- **What to produce**
Every line of the records below from the line with "hasMemeHook : bool;" up to and including the line with "Definition generateCaptions (segs" must be reproduced exactly, and no line outside that range.

• • •

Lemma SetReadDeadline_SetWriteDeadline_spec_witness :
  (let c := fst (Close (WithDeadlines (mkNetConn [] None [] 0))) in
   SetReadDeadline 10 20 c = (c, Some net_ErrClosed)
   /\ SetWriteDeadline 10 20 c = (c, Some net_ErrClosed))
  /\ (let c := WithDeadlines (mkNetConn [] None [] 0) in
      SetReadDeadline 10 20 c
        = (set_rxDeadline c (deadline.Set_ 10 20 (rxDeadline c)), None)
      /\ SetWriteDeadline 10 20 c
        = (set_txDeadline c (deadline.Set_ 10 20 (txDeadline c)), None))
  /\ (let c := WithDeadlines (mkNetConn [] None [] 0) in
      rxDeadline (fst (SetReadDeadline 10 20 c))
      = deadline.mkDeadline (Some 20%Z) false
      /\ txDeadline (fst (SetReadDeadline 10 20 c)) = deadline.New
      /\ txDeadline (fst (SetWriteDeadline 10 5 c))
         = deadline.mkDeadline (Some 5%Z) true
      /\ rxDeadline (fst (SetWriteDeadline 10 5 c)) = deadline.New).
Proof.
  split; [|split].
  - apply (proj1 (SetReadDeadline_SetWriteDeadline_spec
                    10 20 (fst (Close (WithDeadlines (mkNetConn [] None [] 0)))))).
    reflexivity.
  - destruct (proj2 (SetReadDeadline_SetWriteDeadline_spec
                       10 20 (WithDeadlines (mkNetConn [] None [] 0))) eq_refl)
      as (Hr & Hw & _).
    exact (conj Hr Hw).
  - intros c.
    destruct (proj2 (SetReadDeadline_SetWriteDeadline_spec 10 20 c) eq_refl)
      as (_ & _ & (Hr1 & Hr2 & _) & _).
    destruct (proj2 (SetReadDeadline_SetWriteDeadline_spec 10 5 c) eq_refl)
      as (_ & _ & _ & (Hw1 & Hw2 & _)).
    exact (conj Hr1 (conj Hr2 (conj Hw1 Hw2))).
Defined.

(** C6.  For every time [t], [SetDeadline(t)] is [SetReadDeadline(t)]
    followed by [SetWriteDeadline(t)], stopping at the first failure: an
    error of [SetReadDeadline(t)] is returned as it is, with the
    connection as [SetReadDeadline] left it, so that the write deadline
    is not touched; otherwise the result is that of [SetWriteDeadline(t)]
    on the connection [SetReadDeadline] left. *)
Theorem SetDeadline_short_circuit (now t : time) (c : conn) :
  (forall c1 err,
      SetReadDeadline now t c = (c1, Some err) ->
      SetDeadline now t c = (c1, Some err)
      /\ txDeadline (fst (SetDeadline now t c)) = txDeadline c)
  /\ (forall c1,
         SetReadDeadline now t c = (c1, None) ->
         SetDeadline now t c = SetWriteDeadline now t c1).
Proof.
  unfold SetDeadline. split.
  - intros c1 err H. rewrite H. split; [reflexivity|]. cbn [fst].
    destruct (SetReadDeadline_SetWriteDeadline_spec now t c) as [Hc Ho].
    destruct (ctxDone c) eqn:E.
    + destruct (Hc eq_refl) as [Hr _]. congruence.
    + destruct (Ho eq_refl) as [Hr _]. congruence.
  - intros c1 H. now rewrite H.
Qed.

• • •

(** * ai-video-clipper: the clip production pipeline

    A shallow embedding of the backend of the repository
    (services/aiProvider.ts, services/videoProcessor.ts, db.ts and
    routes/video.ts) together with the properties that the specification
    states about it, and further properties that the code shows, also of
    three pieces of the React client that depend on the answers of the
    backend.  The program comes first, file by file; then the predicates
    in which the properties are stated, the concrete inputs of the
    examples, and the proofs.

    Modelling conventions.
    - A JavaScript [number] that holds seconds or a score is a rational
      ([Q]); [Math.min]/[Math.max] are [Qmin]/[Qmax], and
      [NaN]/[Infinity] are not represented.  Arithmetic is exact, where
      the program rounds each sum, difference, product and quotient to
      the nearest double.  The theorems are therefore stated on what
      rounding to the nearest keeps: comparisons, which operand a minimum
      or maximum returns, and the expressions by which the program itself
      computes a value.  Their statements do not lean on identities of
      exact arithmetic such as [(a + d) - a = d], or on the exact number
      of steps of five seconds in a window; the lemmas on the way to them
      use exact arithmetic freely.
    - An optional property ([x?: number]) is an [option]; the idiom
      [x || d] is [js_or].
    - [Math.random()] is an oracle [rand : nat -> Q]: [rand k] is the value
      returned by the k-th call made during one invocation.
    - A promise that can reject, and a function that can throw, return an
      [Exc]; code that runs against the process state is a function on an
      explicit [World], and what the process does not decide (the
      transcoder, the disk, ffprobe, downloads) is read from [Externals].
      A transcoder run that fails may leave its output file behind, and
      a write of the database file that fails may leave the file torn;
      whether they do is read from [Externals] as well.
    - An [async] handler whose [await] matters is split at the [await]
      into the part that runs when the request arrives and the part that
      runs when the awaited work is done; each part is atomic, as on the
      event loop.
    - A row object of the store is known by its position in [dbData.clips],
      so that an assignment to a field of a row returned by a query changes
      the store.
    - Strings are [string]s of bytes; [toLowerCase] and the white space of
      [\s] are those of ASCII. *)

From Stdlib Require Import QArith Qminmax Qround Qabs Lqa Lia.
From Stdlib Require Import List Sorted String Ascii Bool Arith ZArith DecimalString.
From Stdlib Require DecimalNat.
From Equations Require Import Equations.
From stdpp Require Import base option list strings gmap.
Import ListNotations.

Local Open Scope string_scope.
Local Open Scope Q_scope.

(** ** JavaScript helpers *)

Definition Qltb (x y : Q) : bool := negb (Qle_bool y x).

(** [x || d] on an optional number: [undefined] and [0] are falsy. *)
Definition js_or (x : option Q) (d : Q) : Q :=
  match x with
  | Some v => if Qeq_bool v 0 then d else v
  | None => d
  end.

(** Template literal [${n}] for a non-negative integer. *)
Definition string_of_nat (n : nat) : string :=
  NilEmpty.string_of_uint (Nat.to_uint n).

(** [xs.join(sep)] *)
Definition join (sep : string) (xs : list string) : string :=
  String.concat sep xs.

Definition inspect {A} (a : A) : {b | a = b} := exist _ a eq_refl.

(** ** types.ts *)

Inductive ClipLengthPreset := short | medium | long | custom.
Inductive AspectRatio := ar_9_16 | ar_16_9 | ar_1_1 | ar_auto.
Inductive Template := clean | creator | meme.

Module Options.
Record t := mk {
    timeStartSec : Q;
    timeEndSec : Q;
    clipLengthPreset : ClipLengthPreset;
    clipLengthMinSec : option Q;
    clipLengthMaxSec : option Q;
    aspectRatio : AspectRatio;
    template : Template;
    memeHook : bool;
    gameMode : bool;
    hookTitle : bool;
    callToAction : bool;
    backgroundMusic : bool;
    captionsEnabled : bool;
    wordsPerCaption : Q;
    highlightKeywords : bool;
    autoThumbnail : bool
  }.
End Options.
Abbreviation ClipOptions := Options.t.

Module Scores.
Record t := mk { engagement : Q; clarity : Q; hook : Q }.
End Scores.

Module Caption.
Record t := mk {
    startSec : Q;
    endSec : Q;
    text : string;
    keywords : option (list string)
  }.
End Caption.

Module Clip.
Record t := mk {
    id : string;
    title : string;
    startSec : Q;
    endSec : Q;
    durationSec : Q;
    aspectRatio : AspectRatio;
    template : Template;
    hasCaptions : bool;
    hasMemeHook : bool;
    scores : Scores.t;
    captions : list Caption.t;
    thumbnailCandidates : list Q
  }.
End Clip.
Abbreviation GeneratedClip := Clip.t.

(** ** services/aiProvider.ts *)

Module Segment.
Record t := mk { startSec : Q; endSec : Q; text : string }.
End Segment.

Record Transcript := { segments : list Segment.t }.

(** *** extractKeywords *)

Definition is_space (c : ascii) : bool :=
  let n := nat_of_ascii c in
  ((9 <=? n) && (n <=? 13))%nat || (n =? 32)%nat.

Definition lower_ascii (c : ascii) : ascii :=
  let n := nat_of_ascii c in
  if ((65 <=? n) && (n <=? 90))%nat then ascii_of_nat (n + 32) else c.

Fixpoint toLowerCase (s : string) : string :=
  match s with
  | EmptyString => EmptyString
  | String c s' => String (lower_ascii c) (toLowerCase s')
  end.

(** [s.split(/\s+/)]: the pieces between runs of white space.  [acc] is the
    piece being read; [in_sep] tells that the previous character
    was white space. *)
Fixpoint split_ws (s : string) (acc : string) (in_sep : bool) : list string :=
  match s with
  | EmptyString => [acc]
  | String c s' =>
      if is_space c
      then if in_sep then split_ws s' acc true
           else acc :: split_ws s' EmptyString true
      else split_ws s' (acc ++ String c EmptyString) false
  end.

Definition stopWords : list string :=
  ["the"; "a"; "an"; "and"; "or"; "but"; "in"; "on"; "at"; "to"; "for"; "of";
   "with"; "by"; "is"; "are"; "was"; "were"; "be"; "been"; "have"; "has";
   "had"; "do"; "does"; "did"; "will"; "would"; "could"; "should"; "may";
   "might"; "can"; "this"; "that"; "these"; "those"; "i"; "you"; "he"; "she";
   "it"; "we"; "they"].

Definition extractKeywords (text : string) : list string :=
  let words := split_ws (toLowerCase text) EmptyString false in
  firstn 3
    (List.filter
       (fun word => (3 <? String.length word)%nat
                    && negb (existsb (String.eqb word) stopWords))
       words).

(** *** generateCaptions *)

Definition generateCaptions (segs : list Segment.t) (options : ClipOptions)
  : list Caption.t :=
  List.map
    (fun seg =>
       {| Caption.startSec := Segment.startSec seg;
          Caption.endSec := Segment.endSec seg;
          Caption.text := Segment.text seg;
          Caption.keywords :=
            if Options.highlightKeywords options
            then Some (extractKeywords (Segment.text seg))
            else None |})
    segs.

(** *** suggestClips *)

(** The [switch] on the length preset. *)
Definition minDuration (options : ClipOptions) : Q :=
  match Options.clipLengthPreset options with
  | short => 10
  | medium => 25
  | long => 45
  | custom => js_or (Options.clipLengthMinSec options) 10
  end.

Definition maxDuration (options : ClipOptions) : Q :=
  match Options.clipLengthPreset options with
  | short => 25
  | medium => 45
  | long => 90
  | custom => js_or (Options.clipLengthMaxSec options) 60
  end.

• • •

- **Written response**
    hasMemeHook : bool;
    scores : Scores.t;
    captions : list Caption.t;
    thumbnailCandidates : list Q
  }.
End Clip.
Abbreviation GeneratedClip := Clip.t.

(** ** services/aiProvider.ts *)

Module Segment.
Record t := mk { startSec : Q; endSec : Q; text : string }.
End Segment.

Record Transcript := { segments : list Segment.t }.

(** *** extractKeywords *)

Definition is_space (c : ascii) : bool :=
  let n := nat_of_ascii c in
  ((9 <=? n) && (n <=? 13))%nat || (n =? 32)%nat.

Definition lower_ascii (c : ascii) : ascii :=
  let n := nat_of_ascii c in
  if ((65 <=? n) && (n <=? 90))%nat then ascii_of_nat (n + 32) else c.

Fixpoint toLowerCase (s : string) : string :=
  match s with
  | EmptyString => EmptyString
  | String c s' => String (lower_ascii c) (toLowerCase s')
  end.

(** [s.split(/\s+/)]: the pieces between runs of white space.  [acc] is the
    piece being read; [in_sep] tells that the previous character
    was white space. *)
Fixpoint split_ws (s : string) (acc : string) (in_sep : bool) : list string :=
  match s with
  | EmptyString => [acc]
  | String c s' =>
      if is_space c
      then if in_sep then split_ws s' acc true
           else acc :: split_ws s' EmptyString true
      else split_ws s' (acc ++ String c EmptyString) false
  end.

Definition stopWords : list string :=
  ["the"; "a"; "an"; "and"; "or"; "but"; "in"; "on"; "at"; "to"; "for"; "of";
   "with"; "by"; "is"; "are"; "was"; "were"; "be"; "been"; "have"; "has";
   "had"; "do"; "does"; "did"; "will"; "would"; "could"; "should"; "may";
   "might"; "can"; "this"; "that"; "these"; "those"; "i"; "you"; "he"; "she";
   "it"; "we"; "they"].

Definition extractKeywords (text : string) : list string :=
  let words := split_ws (toLowerCase text) EmptyString false in
  firstn 3
    (List.filter
       (fun word => (3 <? String.length word)%nat
                    && negb (existsb (String.eqb word) stopWords))
       words).

(** *** generateCaptions *)

Definition generateCaptions (segs : list Segment.t) (options : ClipOptions)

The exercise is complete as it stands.